Dynamics of Rotating Machinery: Modeling, Fault Diagnosis, and Control Strategies

Abstract

The rotating machinery forms the foundation of modern industrial systems, and major industries, including power generation, petrochemicals, aviation and aerospace, are greatly reliant on rotating machinery. Due to continuous service under high mechanical, thermal, and aerodynamic loads, such machines are very vulnerable to failures such as imbalance, misalignment, wear of the bearings, cracks along the shaft, lubrication damage and defective gears. The complicated rotor-stator interactions in the form of fluid-structure interactions, thermal stress interaction, as well as vibration phenomena are necessary in understanding the reliability, operational safety, and cost-effective maintenance.
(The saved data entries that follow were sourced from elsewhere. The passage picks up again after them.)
Lemma entries_cons d l : entries (d :: l) = e1 ← volume_entries d; e2 ← entries l; Some (e1 ++ e2).
Proof. unfold entries. cbn. destruct (volume_entries d); [|done]. cbn. by destruct (mapM volume_entries l). Qed.
Lemma entries_app l1 l2 : entries (l1 ++ l2) = e1 ← entries l1; e2 ← entries l2; Some (e1 ++ e2).
Proof.
  induction l1 as [|d l1 IH]; [change (entries []) with (Some (@nil string)); cbn [app]; by destruct (entries l2)|]. rewrite <- app_comm_cons, !entries_cons, IH.
  destruct (volume_entries d); [|done]. cbn. destruct (entries l1); [|done]. cbn. destruct (entries l2); [|done]. cbn. by rewrite app_assoc.
Qed.
Lemma substring_whole s : String.substring 0 (String.length s) s = s.
Proof. induction s as [|c s IH]; cbn; [done|by rewrite IH]. Qed.
Lemma str_from_drop s : forall n, str_from n s = str_drop n s.
Proof.
  unfold str_from. induction s as [|c s IH]; intros [|n]; [done..| |].
  - rewrite Nat.sub_0_r. apply substring_whole.
  - apply IH.
Qed.
Lemma container_member t : is_container t = ends_in "_member" t || bool_decide (t = "crypto_LUKS").
Proof.
  unfold is_container, ends_in. cbv zeta. rewrite str_from_drop. change (String.length "_member") with 7%nat. f_equal.
  destruct (Nat.leb_spec 7 (String.length t)) as [|H]; [done|]. symmetry. apply bool_decide_eq_false. intros E.
  replace (String.length t - 7)%nat with 0%nat in E by lia. destruct t as [|c t]; [done|]. change (str_drop 0 (String c t)) with (String c t) in E. rewrite E in H. cbn in H. lia.
Qed.
(** A loop adds the entries of its list. *)
Lemma returns_check d sb : stable -> returns (check_with_vfs_type A d sb) (app sb <$> volume_entries d).
Proof.
  intros H. eapply returns_bind; [apply returns_silently, returns_call, H|]. unfold volume_entries.
  destruct (ask (api_str A) "vfs_type" [d]) as [t|]; [|apply returns_ret].
  unfold STREQ. rewrite !decide_bool_decide. destruct (bool_decide (t = "")); [apply returns_ret|].
  destruct (bool_decide (t = "btrfs")) eqn:E.
  - apply bool_decide_eq_true in E as ->. eapply returns_bind; [apply returns_call, H|]. destruct (ask _ _ _) as [vols|]; [|apply returns_ret].
    cbn. rewrite app_assoc. apply returns_ret.
  - rewrite container_member. destruct (ends_in "_member" t || _); [cbn; rewrite app_nil_r|]; apply returns_ret.
Qed.
Lemma returns_check_all test t l : stable -> (forall d, returns (test d) (t d)) ->
  forall sb, returns (check_all A test l sb) (app sb <$> entries (List.filter t l)).
Proof.
  intros H Ht. induction l as [|d l IH]; intros sb; cbn [check_all List.filter]; [cbn; rewrite app_nil_r; apply returns_ret|].
  eapply returns_bind; [apply Ht|]. destruct (t d); [|apply IH]. eapply returns_bind; [by apply returns_check|].
  rewrite entries_cons. destruct (volume_entries d) as [e|]; [|apply returns_ret]. cbn.
  replace (app sb <$> _) with (app (sb ++ e) <$> entries (List.filter t l)) by (destruct (entries _); cbn; [by rewrite app_assoc|done]). apply IH.
Qed.
Lemma filter_every {T} (l : list T) : List.filter (fun _ => true) l = l.
Proof. induction l as [|x l IH]; cbn; [done|by rewrite IH]. Qed.
Lemma returns_check_every l sb : stable -> returns (check_all A every l sb) (app sb <$> entries l).
Proof. intros H. rewrite <- (filter_every l) at 2. apply returns_check_all; [done|]. intros. apply returns_ret. Qed.

Lemma filter_keeps {T} (P : T -> Prop) `{!forall x, Decision (P x)} (l : list T) : (forall x, x ∈ l -> P x) -> base.filter P l = l.
Proof.
  induction l as [|x l IH]; intros Hk; [done|]. rewrite filter_cons_True by (apply Hk; left). rewrite IH; [done|].
  intros y Hy. apply Hk. by right.
Qed.
Lemma remove_from_list_filter l x : NoDup l -> remove_from_list l x = base.filter (fun y => y <> x) l.
Proof.
  induction l as [|y l IH]; intros Hl; [done|]. apply NoDup_cons in Hl as [Hy Hl]. cbn [remove_from_list]. unfold STREQ.
  case_bool_decide as E; [subst y|].
  - rewrite filter_cons_False by tauto. symmetry. apply filter_keeps. by intros z Hz ->.
  - rewrite filter_cons_True by done. by rewrite IH.
Qed.
Lemma returns_exclude ps : stable -> forall devices, NoDup devices ->
  returns (exclude_devices A ps devices) (base.filter (fun d => d ∉ omap (fun p => ask (api_str A) "part_to_dev" [p]) ps) devices).
Proof.
  intros H. induction ps as [|p ps IH]; intros devices Hd; cbn [exclude_devices].
  - rewrite filter_keeps by (intros; apply not_elem_of_nil). apply returns_ret.
  - eapply returns_bind; [apply returns_call, H|]. cbn. destruct (ask _ _ _) as [d|]; [|by apply IH].
    rewrite remove_from_list_filter by done.
    match goal with |- returns _ ?r => replace r with (base.filter (fun d => d ∉ omap (fun p => ask (api_str A) "part_to_dev" [p]) ps)
      (base.filter (fun y => y <> d) devices)) end; [apply IH; by apply NoDup_filter|].
    rewrite list_filter_filter. apply list_filter_iff. intros y. rewrite not_elem_of_cons. tauto.
Qed.
Lemma returns_type_42 p : stable -> returns (is_mbr_partition_type_42 A p) (is_ldm_member p).
Proof.
  intros H. apply returns_silently. eapply returns_bind; [by apply returns_call_int|]. unfold is_ldm_member.
  destruct (_ =? -1); [apply returns_ret|]. cbn [negb andb]. eapply returns_bind; [apply returns_call, H|].
  destruct (ask (api_str A) _ _); [|apply returns_ret]. eapply returns_bind; [by apply returns_call_int|apply returns_ret].
Qed.
Lemma returns_or_error m k r (f : list string -> option (list string)) :
  returns m r -> (forall sb, r = Some sb -> returns (k sb) (f sb)) -> returns (or_error m k) (r ≫= f).
Proof. intros Hm Hk. eapply returns_bind; [exact Hm|]. destruct r as [sb|]; [by apply Hk|apply returns_ret]. Qed.
Lemma returns_listed name sb : stable -> returns (listed A name sb) (l ← ask (api_strs A) name []; app sb <$> entries l).
Proof.
  intros H. eapply returns_bind; [apply returns_call, H|]. destruct (ask _ _ _); [|apply returns_ret]. by apply returns_check_every.
Qed.

(** The loops one after the other. *)
Definition in_turn : option (list string) :=
  devices ← ask (api_strs A) "list_devices" [];
  partitions ← ask (api_strs A) "list_partitions" [];
  mds ← ask (api_strs A) "list_md_devices" [];
  sb ← app [] <$> entries (base.filter (fun d => d ∉ omap (fun p => ask (api_str A) "part_to_dev" [p]) partitions) devices);
  sb ← app sb <$> entries (List.filter (fun p => (ask_int "feature_available" ["ldm"] =? 0) || negb (is_ldm_member p)) partitions);
  sb ← app sb <$> entries mds;
  sb ← (if has_feature "lvm2" then l ← ask (api_strs A) "lvs" []; app sb <$> entries l else Some sb);
  if has_feature "ldm"
  then sb ← (l ← ask (api_strs A) "list_ldm_volumes" []; app sb <$> entries l);
       l ← ask (api_strs A) "list_ldm_partitions" []; app sb <$> entries l
  else Some sb.
Lemma in_turn_filesystems : in_turn = filesystems.
Proof.
  unfold in_turn, filesystems, volumes. destruct (ask (api_strs A) "list_devices" []) as [ds|]; [cbn [mbind option_bind]|done].
  destruct (ask (api_strs A) "list_partitions" []) as [ps|]; [cbn [mbind option_bind]|done].
  destruct (ask (api_strs A) "list_md_devices" []) as [mds|]; [cbn [mbind option_bind]|done].
  destruct (has_feature "lvm2"), (has_feature "ldm"),
    (ask (api_strs A) "lvs" []), (ask (api_strs A) "list_ldm_volumes" []), (ask (api_strs A) "list_ldm_partitions" []);
    cbn [mbind option_bind]; rewrite ?entries_app; change (entries []) with (Some (@nil string));
    repeat (destruct (entries _); cbn [fmap option_fmap option_map mbind option_bind]; [|try done]); rewrite <- ?app_assoc, ?app_nil_r; done.
Qed.
Lemma returns_in_turn : stable -> (forall devices, ask (api_strs A) "list_devices" [] = Some devices -> NoDup devices) ->
  returns (guestfs__list_filesystems A) in_turn.
Proof.
  intros H Hd. unfold guestfs__list_filesystems, in_turn. do 2 (eapply returns_bind; [by apply returns_call_int|]).
  apply returns_or_error; [apply returns_call, H|]. intros devices Ed.
  apply returns_or_error; [apply returns_call, H|]. intros partitions _.
  apply returns_or_error; [apply returns_call, H|]. intros mds _.
  eapply returns_bind; [apply returns_exclude; auto|].
  apply returns_or_error; [by apply returns_check_every|]. intros sb1 _. apply returns_or_error.
  { apply returns_check_all; [done|]. intros p. destruct (_ =? 0); [apply returns_ret|].
    eapply returns_bind; [by apply returns_type_42|apply returns_ret]. }
  intros sb2 _. apply returns_or_error; [by apply returns_check_every|]. intros sb3 _. unfold has_feature. apply returns_or_error.
  - destruct (_ <? _); [by apply returns_listed|apply returns_ret].
  - intros sb4 _. destruct (_ <? _); [|apply returns_ret]. apply returns_or_error; [by apply returns_listed|]. intros. by apply returns_listed.
Qed.
End reference.

(** C18: list_filesystems, in a guest whose answers do not change and whose devices have
    different names, gives exactly the entries of: the devices without partitions, the
    partitions (without those of MBR type 0x42, the members of Windows dynamic disks, if there
    is LDM), the MD devices, the logical volumes if there is LVM, the volumes and partitions of
    dynamic disks if there is LDM, in this order; a member of an array or volume group and an
    encrypted volume has no entry, a volume whose type is not known is listed as unknown, and
    the subvolumes of a btrfs file system come before it. It fails exactly when one of the lists
    cannot be had. *)
Theorem list_filesystems_reference (A : guest_api) (s : inspector) : stable A ->
  (forall devices, ask (api_strs A) "list_devices" [] = Some devices -> NoDup devices) ->
  exists s', guestfs__list_filesystems A s = (Ret (filesystems A), s').
Proof. intros H Hd. rewrite <- in_turn_filesystems. by apply returns_in_turn. Qed.

(** * Names of devices in /etc/fstab *)

Lemma rx_text_app u v : rx_text (u +:+ v) v = u.
Proof. unfold rx_text. rewrite str_length_app. replace (_ + _ - _)%nat with (String.length u) by lia. apply str_substring_all. Qed.
Lemma run_lit l : forall b s caps k, l <> "" -> rx_run (lit l) b (l +:+ s) caps k = k false s caps.
Proof.
  induction l as [|c l IH]; intros b s caps k Hl; [done|]. cbn. rewrite Ascii.eqb_refl. destruct l as [|c' l]; [done|]. by apply IH.
Qed.
Lemma greedy_all {R} (k : string -> string -> option R) n p u v r :
  str_forallb p u = true -> (n <= String.length u)%nat -> match v with EmptyString => True | String c _ => p c = false end ->
  k u v = Some r -> greedy k n p "" (u +:+ v) = Some r.
Proof.
  intros Hu Hn Hv Hk. apply greedy_spec; [done|cbn; lia|done|].
  intros u' v' E Hne Hp. destruct u' as [|c u']; [done|]. rewrite E in Hv. cbn in Hv, Hp. by rewrite Hv in Hp.
Qed.
Lemma rx_from_hit r b s caps : rx_at r b s = Some caps -> rx_from r b s = Some caps.
Proof. intros E. destruct s; cbn [rx_from]; by rewrite E. Qed.
Lemma digit_not_lower c : c_isdigit c = true -> c_islower c = false.
Proof. unfold c_isdigit, c_islower, in_range. lia. Qed.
In this paper, the modeling, fault diagnosis and control methods employed in rotating machinery have been surveyed in detail. The advanced analytical and numerical modeling methodology, e.g., the finite element method, transfer matrix method, and modal analysis are discussed to model the dynamic behavior in various working conditions. Furthermore, the work delves into the most recent advancements in defect diagnostic approaches that include signal processing, vibration analysis, and artificial intelligence. It highlights the growing trend of information-based predictive maintenance. Also, recent control schemes, such as passive and active vibration control schemes, smart and fault-tolerant and resilient control structures are discussed in terms of their contribution to stability in the system and failure prevention.